Saved entries:
▶
Lemma invite_effect_inv svc a req t t' evs :
  guild_inv t -> invite_effect svc a req t t' evs -> guild_inv t'.
Proof.
  intros [Hinv Hok]. pose proof (iv_key _ Hok) as Hk. destruct req; cbn [invite_effect].
  - intros (_ & _ & id & out & g & d & aid & ch & code & creator & Hch & Hg & Hty & _ & _ & Hl & Hn & Ht & Hs &
      Hid & _ & Hc & -> & _). split; [by apply (inv_frame t)|].
    apply (invites_frame (set_invites (<[id := new_invite now (with_code code (invite_params id g a input))]>
      (t_invites t)) t)); [|done..].
    apply (invites_create t now (invite_params id g a input)); try done; [by eapply named_account_user|].
    cbn. eauto.
  - intros (code & out & _ & i & g & Hi & Hg & _ & [(_ & -> & _)|(aid & Hm & Hu & _ & _ & _ & -> & _)]); [done|].
    destruct (live_invite_Some _ _ _ _ Hk Hi) as (Hl & _ & Hlive).
    destruct (spend_frame i t) as [m Em]. split.
    + apply (inv_frame (set_members (<[(inv_guild_id i, a) := new_member (inv_guild_id i) a]> (t_members t)) t));
        [|unfold joined; by rewrite Em..].
      destruct Hinv as [Hwf Hc]. split; [by apply wf_new_member; eauto|]. by apply (channels_frame t).
    + apply (invites_frame (spend i t)); [|done..]. apply invites_spend; [done|done|].
      by eapply live_not_exhausted.
  - intros (code & _ & i & d & aid & _ & _ & _ & _ & _ & -> & _). split; [by apply (inv_frame t)|].
    apply (invites_fewer t); [done|done|apply delete_subseteq|]. cbn. eauto.
  - intros [-> _]. split; [by apply (inv_frame t)|].
    apply (invites_fewer t); [done|done|apply map_filter_subseteq|]. cbn. eauto.
Qed.

Lemma guild_effect_inv svc a req t t' evs : guild_inv t -> effect svc a req t t' evs -> guild_inv t'.
Proof.
  intros [Hinv Hok] He. split; [split; [by eapply effect_wf|by eapply effect_channels]|].
  destruct (effect_invites _ _ _ _ _ _ He) as [Hsub Hch]. destruct (effect_accounts _ _ _ _ _ _ He).
  by apply (invites_fewer t).
Qed.

(** The invites leave the conversations and the channels they are in alone. *)
Lemma invite_effect_leaves svc a req t t' evs :
  invite_effect svc a req t t' evs -> leaves (fun _ => false) None t t'.
Proof.
  intros He. destruct req; cbn in He.
  - destruct He as (_ & _ & id & out & g' & d & aid & ch & code & creator & _ & _ & _ & _ & _ & _ & _ & _ & _ & _ & _ & _ & -> & _).
    by apply leaves_nothing; [..|apply channels_same|].
  - destruct He as (code & out & _ & i & g' & _ & _ & _ & [(_ & -> & _)|(aid & _ & _ & _ & _ & _ & -> & _)]);
      [by apply leaves_nothing; [..|apply channels_same|]|].
    destruct (spend_frame i t) as [m Em]. unfold joined. rewrite Em. by apply leaves_nothing; [..|apply channels_same|].
  - destruct He as (code & _ & i & d & aid & _ & _ & _ & _ & _ & -> & _).
    by apply leaves_nothing; [..|apply channels_same|].
  - destruct He as [-> _]. by apply leaves_nothing; [..|apply channels_same|].
Qed.

Lemma chat_effect_inv bus a req t t' evs : guild_inv t -> chat_effect bus a req t t' evs -> guild_inv t'.
Proof.
  intros [Hinv Hok] []%chat_effect_only. split; [by apply (inv_frame t)|by apply (invites_frame t)].
Qed.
◀
• _Directions for this task_
Only the lines from the first line of the records through the line containing "- intros (code & out" should be repeated, exactly as they appear.

• _Solution to this problem_
Lemma invite_effect_inv svc a req t t' evs :
  guild_inv t -> invite_effect svc a req t t' evs -> guild_inv t'.
Proof.
  intros [Hinv Hok]. pose proof (iv_key _ Hok) as Hk. destruct req; cbn [invite_effect].
  - intros (_ & _ & id & out & g & d & aid & ch & code & creator & Hch & Hg & Hty & _ & _ & Hl & Hn & Ht & Hs &
      Hid & _ & Hc & -> & _). split; [by apply (inv_frame t)|].
    apply (invites_frame (set_invites (<[id := new_invite now (with_code code (invite_params id g a input))]>
      (t_invites t)) t)); [|done..].
    apply (invites_create t now (invite_params id g a input)); try done; [by eapply named_account_user|].
    cbn. eauto.
  - intros (code & out & _ & i & g & Hi & Hg & _ & [(_ & -> & _)|(aid & Hm & Hu & _ & _ & _ & -> & _)]); [done|].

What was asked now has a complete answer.